Maintenant, il y a une question où il n’y a que vous, tout-e seul-e, pour donner la réponse, c’est celle du pourquoi. Pourquoi et pour quoi écrire, écrire en général, écrire cette histoire, faire ce choix narratif, choisir ce style et pas un autre, etc.
Quand vous doutez ou bloquez sur votre écriture, votre première question ne devrait jamais être comment, mais pourquoi.  

Avant de chercher une solution, il faut déjà en connaître le problème.

Quelle est la réponse/solution ?
Pourquoi écrire ? Pour quoi dois-je le faire ? Est-ce que ce choix apporte quelque chose à mon histoire/écriture ? Est-ce que cela m’apporte quelque chose ?
Répondez à ces questions le plus égoïstement possible, parce qu’au cours de l’écriture ou de la réflexion d’écriture, vous êtes (désespérément parfois) seul-e.
Si la réponse est positive, vous devriez très facilement trouver le comment. Vous saurez qui et quoi chercher pour résoudre votre problème. Et si cette réponse ne mérite pas de comment parce qu'elle est un simple « parce que c’est ainsi », alors écrivez. Posez-vous les questions de qualité plus tard.
Si malheureusement, la réponse est négative, alors il n’y a pas de comment. Arrêtez.

Note à propos de l’argent : oui, l’argent est une réponse positive si celui-ci doit subvenir à vos besoins, c’est évident. Le travail de commande peut être chiant à faire, mais s’il permet de vous nourrir, vous habiller et vivre au chaud, revenez à la première solution, à savoir vous botter le cul ou vous tendre une carotte pour avancer.
Si c’est une question de devenir riche et célèbre, j’ai bien peur que vous vous soyez planté de métier.

Le comment du pourquoi, et non le pourquoi du comment.
Donc, tout ça pour dire : lorsque vous avez un doute sur quelque chose, avant d’en chercher la solution avec la question du comment, commencez par chercher le problème en vous demandant pourquoi.

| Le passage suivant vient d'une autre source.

(** * Model comparison and feature importance (notebook 03, linear regression)

    A shallow embedding of the code cells of
    [src/03-linear-regression-reg_ML.ipynb]: the metric bundle
    [calculate_metrics], the training loop that fills [results] and
    [predictions], the selection of [best_model_name], the
    [feature_importance] frame with its printed summary, and the cell that
    pickles the winner.

    Python floats are IEEE binary64 values, so every number is a primitive
    [float]; an exception is a [Raise] of the error monad [res].  The
    estimators themselves (their [fit] and [predict]) are library services
    and stay parameters of the development.  The few library routines whose
    behaviour the cells depend on (metrics of scikit-learn, [mean] and
    [argsort] of numpy, [sort_values] of pandas, the builtin [max]) are
    modelled after their documented behaviour, each in a module of its
    library's name. *)

From Stdlib Require Uint63.
From Stdlib Require Import String ZArith Bool Lia Floats List.
From Stdlib Require Import Permutation Sorted.
Import ListNotations.

Set Warnings "-inexact-float".

(** ** Exceptions *)

Inductive exn : Set :=
| ValueError
| KeyError
| IndexError
| NameError
| NotFittedError
| OSError
| PicklingError.

Inductive res (A : Type) : Type :=
| Ok (a : A)
| Raise (e : exn).

Arguments Ok {A} a.
Arguments Raise {A} e.

Definition bind {A B : Type} (m : res A) (k : A -> res B) : res B :=
  match m with
  | Ok a => k a
  | Raise e => Raise e
  end.

Notation "x <- m ;; k" := (bind m (fun x => k))
  (at level 61, m at next level, right associativity).

Definition vec := list float.

(** [float(n)] of a length or a count. *)
Definition float_of_nat (n : nat) : float :=
  PrimFloat.of_uint63 (Uint63.of_Z (Z.of_nat n)).

(** Elementwise binary operation of two arrays of one shape. *)
Fixpoint zip_with {A B C : Type} (f : A -> B -> C) (a : list A) (b : list B) : list C :=
  match a, b with
  | x :: a', y :: b' => f x y :: zip_with f a' b'
  | _, _ => []
  end.

(** ** Python builtins: insertion-ordered [dict], [max] with a key, [sum] *)

Module Py.

Definition dict (V : Type) : Type := list (string * V).

Fixpoint dict_get {V : Type} (d : dict V) (k : string) : res V :=
  match d with
  | [] => Raise KeyError
  | (k', v) :: d' => if String.eqb k k' then Ok v else dict_get d' k
  end.

(** [d[k] = v]: an existing key keeps its place, a new key goes last. *)
Fixpoint dict_set {V : Type} (d : dict V) (k : string) (v : V) : dict V :=
  match d with
  | [] => [(k, v)]
  | (k', v') :: d' =>
      if String.eqb k k' then (k', v) :: d' else (k', v') :: dict_set d' k v
  end.

Definition keys {V : Type} (d : dict V) : list string := map fst d.

Definition items {V : Type} (d : dict V) : list (string * V) := d.

(** The loop of [max(iterable, key=...)]: the held item is replaced only
    when the new key compares strictly greater ([val > maxval]). *)
Fixpoint max_from {A : Type} (key : A -> res float) (maxitem : A) (maxval : float)
    (it : list A) : res A :=
  match it with
  | [] => Ok maxitem
  | item :: it' =>
      val <- key item ;;
      if (maxval <? val)%float then max_from key item val it'
      else max_from key maxitem maxval it'
  end.

Definition max {A : Type} (key : A -> res float) (it : list A) : res A :=
  match it with
  | [] => Raise ValueError
  | item :: it' => val <- key item ;; max_from key item val it'
  end.

(** [sum] of an array of booleans: [True] counts 1. *)
Definition sum_bool (l : list bool) : nat :=
  fold_left (fun acc (b : bool) => if b then S acc else acc) l 0.

End Py.

(** ** numpy *)

Module np.

(** [ndarray.sum]; numpy adds in blocks, which changes only the rounding. *)
Definition sum (a : vec) : float := fold_left PrimFloat.add a zero.

(** [ndarray.mean]: the sum divided by the count. *)
Definition mean (a : vec) : float := (sum a / float_of_nat (length a))%float.

Definition square (x : float) : float := (x * x)%float.

(** The order of the sort kernels on doubles: NaN sorts last. *)
Definition less (a b : float) : bool :=
  (a <? b)%float || (is_nan b && negb (is_nan a)).

(** *** [argsort] of kind [quicksort]

    The kernel of numpy's generic build ([aquicksort] of npysort): an
    introsort over the index array [tosort] that partitions ranges of more
    than [SMALL_QUICKSORT + 1] entries around a median of three, sorts
    shorter ranges by insertion, and falls back to [aheapsort] when the
    depth budget of a range is used up.  Pointers into [tosort] are
    positions; every loop gets the array's length as fuel, which its
    sentinels never use up. *)

Definition SMALL_QUICKSORT : nat := 16.

Definition get (tosort : list nat) (i : nat) : nat := nth i tosort 0.

Definition put (tosort : list nat) (i x : nat) : list nat :=
  firstn i tosort ++ x :: skipn (S i) tosort.

Definition INTP_SWAP (tosort : list nat) (i j : nat) : list nat :=
  put (put tosort i (get tosort j)) j (get tosort i).

Definition key (v : vec) (tosort : list nat) (i : nat) : float :=
  nth (get tosort i) v nan.

(** [do ++pi; while (less(v[*pi], vp));] *)
Fixpoint scan_up (fuel : nat) (v : vec) (tosort : list nat) (vp : float) (pi : nat) : nat :=
  match fuel with
  | O => pi
  | S fuel' =>
      if less (key v tosort (S pi)) vp then scan_up fuel' v tosort vp (S pi) else S pi
  end.

(** [do --pj; while (less(vp, v[*pj]));] *)
Fixpoint scan_down (fuel : nat) (v : vec) (tosort : list nat) (vp : float) (pj : nat) : nat :=
  match fuel with
  | O => pj
  | S fuel' =>
      if less vp (key v tosort (pj - 1)) then scan_down fuel' v tosort vp (pj - 1)
      else pj - 1
  end.

(** The [for (;;)] loop of the partition; returns the array and [pi]. *)
Fixpoint exchange (fuel : nat) (v : vec) (tosort : list nat) (vp : float) (pi pj : nat)
    : list nat * nat :=
  match fuel with
  | O => (tosort, pi)
  | S fuel' =>
      let pi' := scan_up (length tosort) v tosort vp pi in
      let pj' := scan_down (length tosort) v tosort vp pj in
      if pj' <=? pi' then (tosort, pi')
      else exchange fuel' v (INTP_SWAP tosort pi' pj') vp pi' pj'
  end.

Definition partition (v : vec) (tosort : list nat) (pl pr : nat) : list nat * nat :=
  let pm := pl + Nat.div2 (pr - pl) in
  let t1 := if less (key v tosort pm) (key v tosort pl) then INTP_SWAP tosort pm pl else tosort in
  let t2 := if less (key v t1 pr) (key v t1 pm) then INTP_SWAP t1 pr pm else t1 in
  let t3 := if less (key v t2 pm) (key v t2 pl) then INTP_SWAP t2 pm pl else t2 in
  let vp := key v t3 pm in
  let pj := pr - 1 in
  let t4 := INTP_SWAP t3 pm pj in
  let '(t5, pi) := exchange (length tosort) v t4 vp pl pj in
  (INTP_SWAP t5 pi (pr - 1), pi).

(** [while (pj > pl && less(vp, v[*pk])) *pj-- = *pk--;  *pj = vi;] *)
Fixpoint insert_back (fuel : nat) (v : vec) (tosort : list nat) (pl : nat) (vi : nat)
    (pj : nat) : list nat :=
  match fuel with
  | O => put tosort pj vi
  | S fuel' =>
      if (pl <? pj) && less (nth vi v nan) (key v tosort (pj - 1))
      then insert_back fuel' v (put tosort pj (get tosort (pj - 1))) pl vi (pj - 1)
      else put tosort pj vi
  end.

(** [for (pi = pl + 1; pi <= pr; ++pi)] *)
Fixpoint insertion_sort (fuel : nat) (v : vec) (tosort : list nat) (pl pr pi : nat) : list nat :=
  match fuel with
  | O => tosort
  | S fuel' =>
      if pi <=? pr
      then insertion_sort fuel' v
             (insert_back (length tosort) v tosort pl (get tosort pi) pi) pl pr (S pi)
      else tosort
  end.

(** The sift loop of [aheapsort] on the one-based array [a]; ends with
    [a[i] = tmp]. *)
Fixpoint sift (fuel : nat) (v : vec) (a : list nat) (tmp i j n : nat) : list nat :=
  match fuel with
  | O => put a (i - 1) tmp
  | S fuel' =>
      if n <? j then put a (i - 1) tmp
      else
        let j' :=
          if (j <? n) && less (key v a (j - 1)) (key v a j) then S j else j in
        if less (nth tmp v nan) (key v a (j' - 1))
        then sift fuel' v (put a (i - 1) (get a (j' - 1))) tmp j' (j' + j') n
        else put a (i - 1) tmp
  end.

(** [for (l = n >> 1; l > 0; --l)] *)
Fixpoint heapify (v : vec) (a : list nat) (l n : nat) : list nat :=
  match l with
  | O => a
  | S l' => heapify v (sift (length a) v a (get a (l - 1)) l (l + l) n) l' n
  end.

(** [for (; n > 1;)] *)
Fixpoint extract (fuel : nat) (v : vec) (a : list nat) (n : nat) : list nat :=
  match fuel with
  | O => a
  | S fuel' =>
      if 1 <? n then
        let tmp := get a (n - 1) in
        let a' := put a (n - 1) (get a 0) in
        extract fuel' v (sift (length a) v a' tmp 1 2 (n - 1)) (n - 1)
      else a
  end.

Definition aheapsort (v : vec) (tosort : list nat) (pl n : nat) : list nat :=
  let a := firstn n (skipn pl tosort) in
  let a' := extract n v (heapify v a (Nat.div2 n) n) n in
  firstn pl tosort ++ a' ++ skipn (pl + n) tosort.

Une fois le problème trouvé, cherchez le comment.
Il se pourrait même que ce problème n’en soit pas réellement un, puisque vous en connaissez déjà la réponse et qu’il n’a besoin d’aucune solution. Continuer ou arrêter.

Et cette question, comme je le disais, est valable pour (à peu près) tout dans la vie.

J’avais remercié sur Twitter Martin Winckler et David Meulemans, qui pendant la saison 5 du MOOC « écrire une œuvre de fiction » ont commencé par rappeler cette règle élémentaire : pour savoir comment écrire, il faut savoir pourquoi on le fait.

Pourquoi est-ce que j’écris « La Quête » alors ?
Parce que cette histoire répond à tout un tas de questions que je me pose, que mes proches se posent. J’ai besoin de ces réponses. J’ai besoin de les chercher et de les écrire lorsque je les trouve. Ou pas d'ailleurs.
Et comme il n’y a pas de comment à cette question, je dois juste écrire.